Shortly after this altercation, Jost had dinner with the person who had sponsored his initial Scientology training. They were joined by two Scientology representatives, who accused Jost of committing a "high crime" (a specific and extremely serious type of unethical act in Scientology's philosophy), and told Jost that his only course of action was to enlist in the Sea Org, Scientology's extremely dedicated elite corps.
I said that I was not going to join the Sea Org, not pay them anything, and not stop asking questions. One of them said "you know, I could kill you right now... with a thought". I said "well, you know, I've been asking for demonstrations for a while now, why don't you just do it and get it over with?"
This passage suggests that, at this point, Jost did not believe the threat to kill him telepathically could be carried out. However, if the OT Ethics Officer made similar threats to Scientologists who did not have Jost's doubts in OT powers, those individuals may well find such a threat credible.
The reply was something like "don't worry, we'll get you when we have to".

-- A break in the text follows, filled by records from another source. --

(** * FlexDetector: push-up counting from 2D pose keypoints

    A shallow embedding of [script.js]: the keypoint accessors, the baseline
    calibration, the per-frame posture evaluation and the up/down repetition
    state machine, together with the properties the specification states
    about them.

    - JavaScript numbers are IEEE 754 binary64 values.  They are modelled
      by the Standard Library's [spec_float] with [prec = 53] and
      [emax = 1024], so that [+], [-], [*], [/], the comparisons and
      [Math.abs] are the operations the script runs, rounding, infinities
      and NaN included.
    - [Math.hypot] and [Math.acos] are implementation-approximated in
      ECMAScript: they are parameters of the per-frame evaluation, and
      what ECMAScript fixes of them is a hypothesis where it is used.
    - The page's state ([STATE], the module-level variables, the texts on
      screen) is one record, passed explicitly.  [step] runs a handler
      from the click to its end; [turn] runs one synchronous stretch of a
      handler, from one [await] to the next, so that the handlers can
      overlap as they do on the page.  What is painted on the canvas is
      not modelled.
    - A call that throws (a keypoint the pose does not have, a rejected
      promise) is a [Throw] of the exception monad [Exc].
    - The clock [performance.now()] is read by the frames.  The timers
      the script awaits before the first frame are kept as a timeline,
      and a reading of the clock is only taken not to precede them. *)

From Stdlib Require Import ZArith NArith List Bool Lia.
From Stdlib Require Import Floats.SpecFloat.
Import ListNotations.

Set Implicit Arguments.

(* ===================================================================== *)
(** * Numbers *)
(* ===================================================================== *)

Definition number := spec_float.

Definition prec : Z := 53.
Definition emax : Z := 1024.

Declare Scope js_scope.
Delimit Scope js_scope with js.
Bind Scope js_scope with number.

Definition jadd : number -> number -> number := SFadd prec emax.
Definition jsub : number -> number -> number := SFsub prec emax.
Definition jmul : number -> number -> number := SFmul prec emax.
Definition jdiv : number -> number -> number := SFdiv prec emax.

(** [a < b], [a > b], [a >= b] and [a === b] on numbers: every comparison
    with NaN is false, and the two zeros are equal. *)
Definition jlt (a b : number) : bool := SFltb a b.
Definition jgt (a b : number) : bool := SFltb b a.
Definition jge (a b : number) : bool := SFleb b a.
Definition jeq (a b : number) : bool := SFeqb a b.

Infix "+" := jadd : js_scope.
Infix "-" := jsub : js_scope.
Infix "*" := jmul : js_scope.
Infix "/" := jdiv : js_scope.
Infix "<?" := jlt : js_scope.
Infix ">?" := jgt (at level 70) : js_scope.
Infix ">=?" := jge (at level 70) : js_scope.
Infix "===" := jeq (at level 70) : js_scope.

(** The number written [m * 2^e], normalised to binary64. *)
Definition lit (m e : Z) : number := binary_normalize prec emax m e false.

(** An integer literal, and a decimal literal [n / 10^k].  The quotient of
    two exactly represented integers is correctly rounded, so [dec n k] is
    the binary64 value nearest to the decimal, which is what the script's
    literal denotes. *)
Definition int (n : Z) : number := lit n 0.
Definition dec (n : Z) (k : Z) : number := jdiv (int n) (int (10 ^ k)).

Definition NaN : number := S754_nan.
Definition zero : number := S754_zero false.

(** ToBoolean on a number: [0], [-0] and [NaN] are falsy. *)
Definition truthy (a : number) : bool :=
  match a with
  | S754_zero _ | S754_nan => false
  | _ => true
  end.

(** [a || b] on numbers. *)
Definition orElse (a b : number) : number := if truthy a then a else b.

Definition Math_abs : number -> number := SFabs.

(** [Math.max] and [Math.min] of two arguments: NaN if either is NaN, and
    [+0] counts as larger than [-0]. *)
Definition Math_max (a b : number) : number :=
  match SFcompare a b with
  | None => NaN
  | Some Lt => b
  | Some Gt => a
  | Some Eq => match a with S754_zero true => b | _ => a end
  end.

Definition Math_min (a b : number) : number :=
  match SFcompare a b with
  | None => NaN
  | Some Lt => a
  | Some Gt => b
  | Some Eq => match a with S754_zero false => b | _ => a end
  end.

(** [Math.PI], 0x400921FB54442D18. *)
Definition Math_PI : number := lit 7074237752028440 (-51).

I said "let me give you some incentive" and poured a glass of water down the front of her blouse. I got up and left the restaurant. Yes, I know it was rude, but I did - and still do - want to see a demonstration of all these powers that I've heard about and been threatened with. I figured a little ice water ought to provoke even an operating thetan into action...

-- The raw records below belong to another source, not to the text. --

Fixpoint splitFuel (n : nat) (sep s : string) : list string :=
  match n with
  | O => [s]
  | S n' =>
      match Cut sep s with
      | Some (before, after) => before :: splitFuel n' sep after
      | None => [s]
      end
  end.

(** [strings.Split(s, sep)] of Go's standard library for a non-empty
    separator (the program only splits at ["dev_"]): the substrings between
    the occurrences of [sep], which are searched from left to right and do
    not overlap.  Every cut removes at least one character, so the length
    of [s] bounds the number of cuts. *)
Definition Split (s sep : string) : list string :=
  splitFuel (String.length s) sep s.

(** ** The Okta directory *)

(** [okta.GroupProfile] and [okta.Group], restricted to the fields the
    program reads; [Profile] is a pointer in Go. *)
Record GroupProfile := { GroupProfile_Name : string }.

Record okta_Group := {
  Group_Id : string;
  Group_Profile : option GroupProfile
}.

Section Directory.
Context {W : Type}.

(** [*okta.Client]: the two API calls the program makes, with the search
    string of [ListGroups] and the group identifier of [ListGroupUsers]. *)
Record OktaClient := {
  Group_ListGroups : string → W → (string + list okta_Group) * W;
  Group_ListGroupUsers : string → W → (string + list OktaUser) * W
}.

Context (ctl : OktaClient).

And, surprisingly, that's about it. I got an "invoice" from them about two months later, which I ignored.
While it's difficult to know whether the invoice was for Jost's initial training, which he says was "sponsored" and so completed at no charge, or for some other services, it's difficult to say. Scientology has been known to send invoices for "freeloader debt" to staff members who break their contracts early, but Jost hasn't given any indication that he was ever on staff.
So let's look at what happened...I got no results at all, that's important. If "the tech always works" then something's wrong here. I asked questions, and was accused of heresy (let's not get into the results of my research, but I will say that I think that CoS "history" is a bunch of lies). I was not only threatened, but attacked.
Jost again says explicitly that Scientology staffers (an Ethics Officer!) threatened and attacked him.
To me, false claims, no results, and attacks are not a good combination. The actions of the Church of Scientology are what has set me against it.
And to sum up, Jost points out that threatening and attacking him did not have the desired effect - rather than being cowed to stay with Scientology and become a more dedicated member, he was repulsed by their actions.
This page was last updated on April 24, 2011.